## EXERCISE GOAL
Show every line from the data below that includes "charCodeAt".

#### DATASET RECORDS ####

(** * Block comment toggling: a shallow embedding of
    [src/vs/editor/contrib/comment/common/blockCommentCommand.ts]

    The development follows the source file top to bottom: the strings and
    numbers of the host language, the editor's core value types, the
    substring matcher, the two plan builders, the classification of a
    selection, the command's two phases, and finally a small model of the
    edit harness on which the round trip is stated. *)

From Stdlib Require Import ZArith List Bool Lia Ascii String.
Import ListNotations.

Open Scope Z_scope.

(** ** Strings of the host language

    A string is its sequence of code units; [charCodeAt] is the only way
    the source looks at a code unit, and it answers with a number, so code
    units are kept as integers.  [NaN], the answer of [charCodeAt] outside
    the string, is [None]. *)

Abbreviation JSString := (list Z).

Definition str (s : string) : JSString :=
  map (fun a => Z.of_N (N_of_ascii a)) (list_ascii_of_string s).

Definition strlen (s : JSString) : Z := Z.of_nat (List.length s).

Definition charCodeAt (s : JSString) (pos : Z) : option Z :=
  if pos <? 0 then None else nth_error s (Z.to_nat pos).

(** [a === b] and [a !== b] on numbers: [NaN] is different from everything,
    itself included. *)
Definition strictEq (a b : option Z) : bool :=
  match a, b with
  | Some x, Some y => x =? y
  | _, _ => false
  end.

Definition strictNeq (a b : option Z) : bool := negb (strictEq a b).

####

## THE ANSWER
    A string is its sequence of code units; [charCodeAt] is the only way
    units are kept as integers.  [NaN], the answer of [charCodeAt] outside
Definition charCodeAt (s : JSString) (pos : Z) : option Z :=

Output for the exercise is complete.